Self-supervised Adversarial Training
This work addresses adversarial vulnerability in neural networks, which is a critical security issue for AI systems, but it is incremental as it builds on existing adversarial training and self-supervised learning methods.
The paper tackles the problem of neural networks being vulnerable to adversarial examples by introducing self-supervised learning to improve robustness, resulting in self-supervised representations outperforming supervised versions in robustness and self-supervised adversarial training further enhancing defense ability efficiently.
Recent work has demonstrated that neural networks are vulnerable to adversarial examples. To escape from the predicament, many works try to harden the model in various ways, in which adversarial training is an effective way which learns robust feature representation so as to resist adversarial attacks.
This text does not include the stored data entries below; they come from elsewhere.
(* ===== verification/Sv32.v ===== *)
(** * Address arithmetic of Sv32

    Facts about the page and page-table-entry macros of [kernel/riscv.h] in
    terms of division and remainder, used by the page allocator and the
    virtual memory code. *)
From S2P Require Import Prelude Machine.
From stdpp Require Import gmap strings countable prelude.

Open Scope Z_scope.

Lemma land_shiftr x k n : 0 <= k -> 0 <= n ->
  Z.land (Z.shiftr x k) (Z.ones n) = (x / 2 ^ k) mod 2 ^ n.
Proof. intros. rewrite Z.land_ones by lia. by rewrite Z.shiftr_div_pow2. Qed.

Lemma testbit_high x n k : 0 <= x < 2 ^ n -> 0 <= n <= k -> Z.testbit x k = false.
Proof.
  intros Hx Hk. rewrite <- (Z.mod_small x (2 ^ n)) by done.
  apply Z.mod_pow2_bits_high. lia.
Qed.

Lemma land_PGMASK x : is_u32 x -> Z.land x PGMASK = x / PGSIZE * PGSIZE.
Proof.
  intros Hx. change PGMASK with (Z.shiftl (Z.ones 20) 12). change PGSIZE with (2 ^ 12).
  rewrite <- Z.shiftr_div_pow2, <- Z.shiftl_mul_pow2 by lia.
  apply Z.bits_inj'. intros n Hn. rewrite Z.land_spec, !Z.shiftl_spec by lia.
  destruct (decide (n < 12)).
  - rewrite (Z.testbit_neg_r (Z.ones 20)), (Z.testbit_neg_r (Z.shiftr x 12)) by lia.
    by rewrite andb_false_r.
  - rewrite Z.shiftr_spec by lia. replace (n - 12 + 12) with n by lia.
    destruct (decide (n < 32)).
    + rewrite Z.ones_spec_low by lia. apply andb_true_r.
    + rewrite (testbit_high x 32) by (unfold is_u32 in Hx; lia). done.
Qed.

Lemma PGROUNDDOWN_eq a : is_u32 a -> PGROUNDDOWN a = a / PGSIZE * PGSIZE.
Proof. intros H. unfold PGROUNDDOWN. rewrite u32_small by done. by apply land_PGMASK. Qed.

Lemma PGROUNDDOWN_page a : is_u32 a -> a mod PGSIZE = 0 -> PGROUNDDOWN a = a.
Proof. intros Ha Hm. rewrite PGROUNDDOWN_eq by done. unfold PGSIZE in *. Z.div_mod_to_equations. lia. Qed.

Lemma PGROUNDDOWN_bounds a : is_u32 a ->
  PGROUNDDOWN a <= a < PGROUNDDOWN a + PGSIZE /\ PGROUNDDOWN a mod PGSIZE = 0 /\
  is_u32 (PGROUNDDOWN a).
Proof.
  intros Ha. rewrite PGROUNDDOWN_eq by done. unfold PGSIZE, is_u32 in *.
  split_and!; Z.div_mod_to_equations; lia.
Qed.

(** No wrap-around below the last page. *)
Lemma PGROUNDUP_eq sz :
  0 <= sz <= 4294963200 -> PGROUNDUP sz = (sz + PGSIZE - 1) / PGSIZE * PGSIZE.
Proof.
  intros H. unfold PGROUNDUP, PGSIZE in *. rewrite u32_small by (unfold is_u32; lia).
  apply land_PGMASK. unfold is_u32. lia.
Qed.

Lemma PGROUNDUP_bounds sz : 0 <= sz <= 4294963200 ->
  sz <= PGROUNDUP sz < sz + PGSIZE /\ PGROUNDUP sz mod PGSIZE = 0.
Proof.
  intros H. rewrite PGROUNDUP_eq by done. unfold PGSIZE in *.
  split_and!; Z.div_mod_to_equations; lia.
Qed.

Lemma PGROUNDUP_page sz :
  0 <= sz <= 4294963200 -> sz mod PGSIZE = 0 -> PGROUNDUP sz = sz.
Proof.
  intros H Hm. rewrite PGROUNDUP_eq by done. unfold PGSIZE in *. Z.div_mod_to_equations. lia.
Qed.

Lemma PGROUNDUP_mono a b :
  0 <= a <= b -> b <= 4294963200 -> PGROUNDUP a <= PGROUNDUP b.
Proof.
  intros. rewrite !PGROUNDUP_eq by lia. unfold PGSIZE. Z.div_mod_to_equations. lia.
Qed.

Lemma PX1_eq va : is_u32 va -> PX 1 va = va / 4194304.
Proof.
  intros H. unfold PX. rewrite u32_small by done. change PXMASK with (Z.ones 10).
  change (PXSHIFT 1) with 22. rewrite land_shiftr by lia.
  change (2 ^ 22) with 4194304. change (2 ^ 10) with 1024. unfold is_u32 in H.
  Z.div_mod_to_equations. lia.
Qed.

Lemma PX0_eq va : is_u32 va -> PX 0 va = (va / 4096) mod 1024.
Proof.
  intros H. unfold PX. rewrite u32_small by done. change PXMASK with (Z.ones 10).
  change (PXSHIFT 0) with 12. by rewrite land_shiftr by lia.
Qed.

Lemma PX_range level va : 0 <= PX level va < 1024.
Proof.
  unfold PX. change PXMASK with (Z.ones 10). rewrite Z.land_ones by lia.
  by apply Z.mod_pos_bound.
Qed.

(** The two indices and the page offset determine the address. *)
Lemma PX_split va : is_u32 va -> va = PX 1 va * 4194304 + PX 0 va * 4096 + va mod 4096.
Proof.
  intros H. rewrite PX1_eq, PX0_eq by done. unfold is_u32 in H.
  Z.div_mod_to_equations. lia.
Qed.

Lemma PX_inj va va' :
  is_u32 va -> is_u32 va' -> PX 1 va = PX 1 va' -> PX 0 va = PX 0 va' ->
  va / PGSIZE = va' / PGSIZE.
Proof.
  intros H H' H1 H0. rewrite (PX_split va H), (PX_split va' H'), H1, H0.
  unfold PGSIZE. Z.div_mod_to_equations. lia.
Qed.

Lemma PA2PTE_eq pa : is_u32 pa -> PA2PTE pa = pa / 4096 * 1024.
Proof.
  intros H. unfold PA2PTE. rewrite (u32_small pa) by done.
  rewrite Z.shiftl_mul_pow2, Z.shiftr_div_pow2 by lia.
  change (2 ^ 12) with 4096. change (2 ^ 10) with 1024. apply u32_small.
  unfold is_u32 in *. Z.div_mod_to_equations. lia.
Qed.

Lemma lor_low a b n : 0 <= n -> a mod 2 ^ n = 0 -> 0 <= b < 2 ^ n -> Z.lor a b = a + b.
Proof.
  intros Hn Ha Hb. symmetry. rewrite Z.add_nocarry_lxor.
  - symmetry. apply Z.bits_inj'. intros k Hk. rewrite Z.lor_spec, Z.lxor_spec.
    destruct (decide (k < n)).
    + assert (Z.testbit a k = false) as ->.
      { rewrite <- (Z.mod_pow2_bits_low a n) by lia. by rewrite Ha, Z.bits_0. }
      by destruct (Z.testbit b k).
    + rewrite (testbit_high b n) by lia. by destruct (Z.testbit a k).
  - apply Z.bits_inj'. intros k Hk. rewrite Z.land_spec, Z.bits_0.
    destruct (decide (k < n)).
    + assert (Z.testbit a k = false) as ->; [|done].
      rewrite <- (Z.mod_pow2_bits_low a n) by lia. by rewrite Ha, Z.bits_0.
    + rewrite (testbit_high b n) by lia. apply andb_false_r.
Qed.

(** The entry for page [pa] with permission bits [f]. *)
Lemma PTE2PA_PA2PTE pa f :
  is_u32 pa -> 0 <= f < 1024 -> PTE2PA (Z.lor (PA2PTE pa) f) = pa / PGSIZE * PGSIZE.
Proof.
  intros Hp Hf. unfold PTE2PA. rewrite PA2PTE_eq by done.
  rewrite (lor_low _ _ 10); [|lia|apply Z.mod_mul; lia|change (2 ^ 10) with 1024; lia].
  rewrite Z.shiftl_mul_pow2, Z.shiftr_div_pow2 by lia.
  change (2 ^ 10) with 1024. change (2 ^ 12) with 4096. unfold PGSIZE.
  rewrite Z.div_add_l, (Z.div_small f) by lia. rewrite Z.add_0_r. apply u32_small.
  unfold is_u32 in *. Z.div_mod_to_equations. lia.
Qed.

Lemma PTE_FLAGS_PA2PTE pa f :
  is_u32 pa -> 0 <= f < 1024 -> PTE_FLAGS (Z.lor (PA2PTE pa) f) = f.
Proof.
  intros Hp Hf. unfold PTE_FLAGS. rewrite PA2PTE_eq by done.
  rewrite (lor_low _ _ 10); [|lia|apply Z.mod_mul; lia|change (2 ^ 10) with 1024; lia].
  change 1023 with (Z.ones 10). rewrite Z.land_ones by lia. change (2 ^ 10) with 1024.
  rewrite Z.add_comm, Z.mod_add by lia. by apply Z.mod_small.
Qed.

(** Flag tests look at the low ten bits only. *)
Lemma land_flags pte k : 0 <= k < 1024 -> Z.land pte k = Z.land (PTE_FLAGS pte) k.
Proof.
  intros Hk. unfold PTE_FLAGS. rewrite <- Z.land_assoc. f_equal. symmetry.
  rewrite Z.land_comm. change 1023 with (Z.ones 10).
  rewrite Z.land_ones by lia. by apply Z.mod_small.
Qed.

Lemma PTE_FLAGS_range pte : 0 <= PTE_FLAGS pte < 1024.
Proof.
  unfold PTE_FLAGS. change 1023 with (Z.ones 10). rewrite Z.land_ones by lia.
  by apply Z.mod_pos_bound.
Qed.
Meanwhile, the self-supervised learning aims to learn robust and semantic embedding from data itself. With these views, we introduce self-supervised learning to against adversarial examples in this paper. Specifically, the self-supervised representation coupled with k-Nearest Neighbour is proposed for classification. To further strengthen the defense ability, self-supervised adversarial training is proposed, which maximizes the mutual information between the representations of original examples and the corresponding adversarial examples. Experimental results show that the self-supervised representation outperforms its supervised version in respect of robustness and self-supervised adversarial training can further improve the defense ability efficiently.